DialAmerica
- Company type: Private
- Industry: Telemarketing
- Founded: 1957
- Headquarters: Mahwah, New Jersey, U.S.
- Key people: Chris Conway, President, CEO Gerhard Lindenmayer, Information Security Officer
- Number of employees: 5,000
- Website: www.dialamerica.com

= DialAmerica =

American telemarketing company

DialAmerica is a telemarketing company. It originated with the establishment of the first-ever call center by the Life Circulation Company in 1957. In 1963, the company developed a sales campaign to support local sports teams and not-for-profit organizations. Time Inc. magazine spun off and sold their telephone subscription unit to Life Circulation Co. in 1976, forming DialAmerica Marketing. Time Inc. had developed a model of magazine sales using the telephone.

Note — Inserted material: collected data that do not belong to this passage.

(** The result of [Prev]: the search ends, with the zero time or with a
    time that is not after the given one and whose second is in the
    schedule. *)
Lemma Prev_spec_full (s : SpecSchedule) (t : time.Time) :
  time.Valid t ->
  exists r, Prev s t = Some r /\
    (r = time.zero \/
     exists u, r = time.In u (time.LocationOf t) /\
               prevBase (effectiveLocation s t) u /\
               wallNano u <= wallNano (inSchedule s t) /\
               secondOk s u = true /\
               ((u = inSchedule s t /\
                 matches s (inSchedule s t) = true) \/
                wallNano u < wallNano (inSchedule s t))).
Proof.
  intros V. destruct (inSchedule_spec s t V) as (V0 & U0 & L0).
  unfold Prev.
  set (loc := effectiveLocation s t) in *.
  set (t0 := inSchedule s t) in *.
  set (lim := time.Year t0 - 5).
  set (bound := time.daysSinceEpoch (firstYear lim) * 86400 * 1000000000).
  set (st0 := mkPrev t0 false false false false false false).
  pose proof V0 as W0. apply Valid_iff in W0.
  destruct W0 as (_ & _ & _ & Vn0).
  pose proof (wrapLoop_total
    (prevPass s loc lim (time.LocationOf t))
    (fun st => prevBase loc (pT st) /\ atWrap st /\
               vYear s st <= wallNano t0 /\
               (st = st0 \/ vYear s st < wallNano t0))
    (fun st => Z.max 0 (vYear s st - bound + 1))
    (fun r => r = time.zero \/
              exists u, r = time.In u (time.LocationOf t) /\
                        prevBase loc u /\ wallNano u <= wallNano t0 /\
                        secondOk s u = true /\
                        ((u = t0 /\ matches s t0 = true) \/
                         wallNano u < wallNano t0))
    wrapFuel st0) as T.
  destruct T as (r & R1 & R2).
  - intros st (B & A & W & X).
    pose proof (vYear_lower s loc st B) as Lo.
    assert (Y : time.Year (pT st) <= lim + 60).
    { unfold lim, time.Year.
      pose proof (Year_mono (pT st) t0 (proj1 B) V0
                    (wallNano_wall _ _ (proj1 B) V0 ltac:(lia))).
      lia. }
    pose proof (prevPass_spec s loc lim (time.LocationOf t) st B A Y) as R.
    destruct (prevPass s loc lim (time.LocationOf t) st) as [x|st'|r|];
      try assumption.
    + destruct R as (B' & A' & W' & Y' & _).
      split; [split; [assumption|split; [assumption|split;
        [lia|right; lia]]]|].
      destruct (first_of_year (firstYear lim) loc (pT st) (proj1 B))
        as [_ F].
      unfold time.Year in Y'. specialize (F Y').
      pose proof (proj1 B) as Vt. apply Valid_iff in Vt.
      destruct Vt as (_ & _ & _ & Vn).
      assert (wallNano (pT st) >= bound) by (unfold wallNano, bound; lia).
      lia.
    + destruct R as [[-> _]|(u & Ru & Bu & Wu & Su & Xu & _)];
        [left; reflexivity|].
      right. exists u.
      split; [assumption|split; [assumption|split; [lia|split;
        [assumption|]]]].
      destruct X as [->|X]; [|right; lia].
      destruct (Xu eq_refl eq_refl eq_refl eq_refl) as [Xm|Xl];
        [left; exact Xm|right; lia].
  - split; [unfold prevBase; auto|]. split; [|split].
    + split; [reflexivity|]. intros A. discriminate A.
    + apply vYear_all_clear; reflexivity.
    + left. reflexivity.
  - pose proof (vYear_all_clear s st0 eq_refl eq_refl eq_refl eq_refl eq_refl)
      as Up. change (pT st0) with t0 in Up.
    destruct (first_of_year (time.tYear t0 + 1) loc t0 V0) as [F _].
    specialize (F ltac:(lia)).
    assert (Bd : time.daysSinceEpoch (time.tYear t0 + 1)
                 <= time.daysSinceEpoch (firstYear lim) + 2196).
    { assert (L5 : time.tYear t0 - 5 <= firstYear lim)
        by (unfold firstYear, lim, time.Year; lia).
      pose proof (daysSinceEpoch_le (time.tYear t0 - 5) (firstYear lim) L5).
      pose proof (daysSinceEpoch_le (time.tYear t0 - 5) (time.tYear t0 + 1)).
      lia. }
    change (2 ^ Z.of_nat wrapFuel) with 18446744073709551616.
    unfold wallNano, bound in *. lia.
  - exists r. rewrite R1. auto.
Qed.

Lemma Prev_spec (s : SpecSchedule) (t : time.Time) :
  time.Valid t ->
  exists r, Prev s t = Some r /\
    (r = time.zero \/
     exists u, r = time.In u (time.LocationOf t) /\
               prevBase (effectiveLocation s t) u /\
               wallNano u <= wallNano (inSchedule s t)).
Proof.
  intros V. destruct (Prev_spec_full s t V) as (r & E & R).
  exists r. split; [exact E|].
  destruct R as [R|(u & Ru & Bu & Wu & _)]; [left; exact R|].
  right. exists u. auto.
Qed.

(** C2 fails on the code as it is stated.  With the schedule of every
    second, [Prev] at 2024-05-05T10:00:30Z returns that same time, which
    is not strictly before it. *)
Theorem Prev_returns_given_time :
  let t := time.Date 2024 5 5 10 0 30 0 time.UTC in
  Prev everySecond t = Some t /\ time.IsZero t = false /\
  ~ time.UnixNano t < time.UnixNano t.
Proof.
  split; [vm_compute; reflexivity|].
  split; [vm_compute; reflexivity|]. lia.
Qed.

(** X23.  In locations with a fixed offset, [Next] and [Prev] end on every
    schedule and every time, with the zero time or with a time: the bounds
    of the model on the iterations of the loops and on the passes are
    never reached. *)
Theorem Next_Prev_terminate (s : SpecSchedule) (t : time.Time) :
  time.Valid t ->
  (exists r, Next s t = Some r) /\ (exists r, Prev s t = Some r).
Proof.
  intros V. split.
  - destruct (Next_spec s t V) as (r & E & _). exists r. exact E.
  - destruct (Prev_spec s t V) as (r & E & _). exists r. exact E.
Qed.

(** C9.  When the given time, read in the location of the schedule,
    satisfies every constraint of the schedule (the bits of its second,
    minute, hour, month and year are set, [dayMatches] holds), [Prev]
    returns the given time itself, converted back to its location, and not
    an earlier time. *)
Theorem Prev_returns_matching_input (s : SpecSchedule) (t : time.Time) :
  time.Valid t ->
  Bit (Second s) (time.Second_ (inSchedule s t)) = 1 ->
  Bit (Minute s) (time.Minute_ (inSchedule s t)) = 1 ->
  Bit (Hour s) (time.Hour_ (inSchedule s t)) = 1 ->
  Bit (Month s) (time.Month (inSchedule s t)) = 1 ->
  Bit (Year s) (time.Year (inSchedule s t) - minYear) = 1 ->
  dayMatches s (inSchedule s t) = true ->
  exists r, Prev s t = Some r /\
            r = time.In (inSchedule s t) (time.LocationOf t) /\
            time.UnixNano r = time.UnixNano t /\
            time.LocationOf r = time.LocationOf t /\ r = t.
Proof.
  intros V Hs Hmi Hh Hmo Hy Hd.
  assert (M : matches s (inSchedule s t) = true)
    by (apply matches_bits; tauto).
  destruct (inSchedule_spec s t V) as (Vu & Uu & _).
  exists (time.In (inSchedule s t) (time.LocationOf t)).
  destruct (In_spec (inSchedule s t) (time.LocationOf t) Vu)
    as (I1 & I2 & I3).
  split; [|split; [reflexivity|split; [congruence|split; [exact I3|]]]].
  2:{ apply Time_ext; try assumption; congruence. }
  unfold matches in M.
  repeat (apply andb_true_iff in M; destruct M as [M ?]).
  unfold Prev.
  rewrite wrapLoop_Return
    with (r := time.In (inSchedule s t) (time.LocationOf t)); [reflexivity|].
  unfold prevPass. cbn [pT].
  assert (E : prevYearExceeded (time.Year (inSchedule s t) - 5)
                               (inSchedule s t) = false).
  { unfold prevYearExceeded. apply orb_false_iff. split.
    - apply Z.ltb_ge. lia.
    - unfold yearOk in M. apply negb_true_iff in M.
      apply orb_false_iff in M. tauto. }
  rewrite E. change loopFuel with (S 69).
  rewrite prevYearLoop_ok by assumption. cbn [andThen].
  unfold prevYearFix; cbn [addYear pT].
  rewrite prevMonthLoop_ok by assumption. cbn [andThen].
  unfold prevMonthFix; cbn [addMonth pT].
  rewrite prevDayLoop_ok by assumption. cbn [andThen].
  unfold prevDayFix; cbn [addDay pT].
  rewrite prevHourLoop_ok by assumption. cbn [andThen].
  unfold prevHourFix; cbn [addHour pT].
  rewrite prevMinuteLoop_ok by assumption. cbn [andThen].
  unfold prevMinuteFix; cbn [addMinute pT].
  rewrite prevSecondLoop_ok by assumption. cbn [andThen].
  reflexivity.
Qed.

(** ** The scenarios of the specification *)

(** Every minute at second 0: [Next] at 10:00:30 is 10:01:00. *)
Example scenario_1 :
  Next everyMinute (time.Date 2024 5 5 10 0 30 0 time.UTC)
  = Some (time.Date 2024 5 5 10 1 0 0 time.UTC).
Proof. vm_compute. reflexivity. Qed.

(** Minutes 0, 5, ..., 55: [Next] at 10:03:00 is 10:05:00 and [Prev] at
    10:03:00 is 10:00:00. *)
Example scenario_2 :
  Next everyFiveMinutes (time.Date 2024 5 5 10 3 0 0 time.UTC)
  = Some (time.Date 2024 5 5 10 5 0 0 time.UTC) /\
  Prev everyFiveMinutes (time.Date 2024 5 5 10 3 0 0 time.UTC)
  = Some (time.Date 2024 5 5 10 0 0 0 time.UTC).
Proof. split; vm_compute; reflexivity. Qed.

(** Midnight of the 15th: [Next] at 2024-01-01T00:00:00 is
    2024-01-15T00:00:00. *)
Example scenario_3 :
  Next midnight15th (time.Date 2024 1 1 0 0 0 0 time.UTC)
  = Some (time.Date 2024 1 15 0 0 0 0 time.UTC).
Proof. vm_compute. reflexivity. Qed.

(** February 31st: [Next] finds nothing. *)
Example scenario_unsatisfiable :
  Next february31st (time.Date 2024 1 1 0 0 0 0 time.UTC) = Some time.zero.
Proof. vm_compute. reflexivity. Qed.

(** A schedule in another location: the result comes back in the
    location of the given time. *)
Example scenario_location :
  Next (mkSpecSchedule (oneBit 0) (oneBit 0) (oneBit 0)
                       (Z.lor (allBits 1 31) starBit) (allBits 1 12)
                       (Z.lor (allBits 0 6) starBit) (allBits 0 129)
                       (time.FixedZone 19800))
       (time.Date 2024 5 5 10 0 0 0 time.UTC)
  = Some (time.Date 2024 5 5 18 30 0 0 time.UTC).
Proof. vm_compute. reflexivity. Qed.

Since 1976, the company has expanded with services extending to areas including banking (GE Capital Bank, U.S. Bank, Fifth Third Bank, etc.) and internet services (including America Online and Compuserve). DialAmerica also extends services for over 300 magazine publications, calling on behalf of large publishers like Condé Nast for magazines including Reader's Digest, People and Us Weekly.

==Legal activity==
In 2004, DialAmerica filed papers with the Federal Communications Commission seeking a national exemption from do-not-call lists.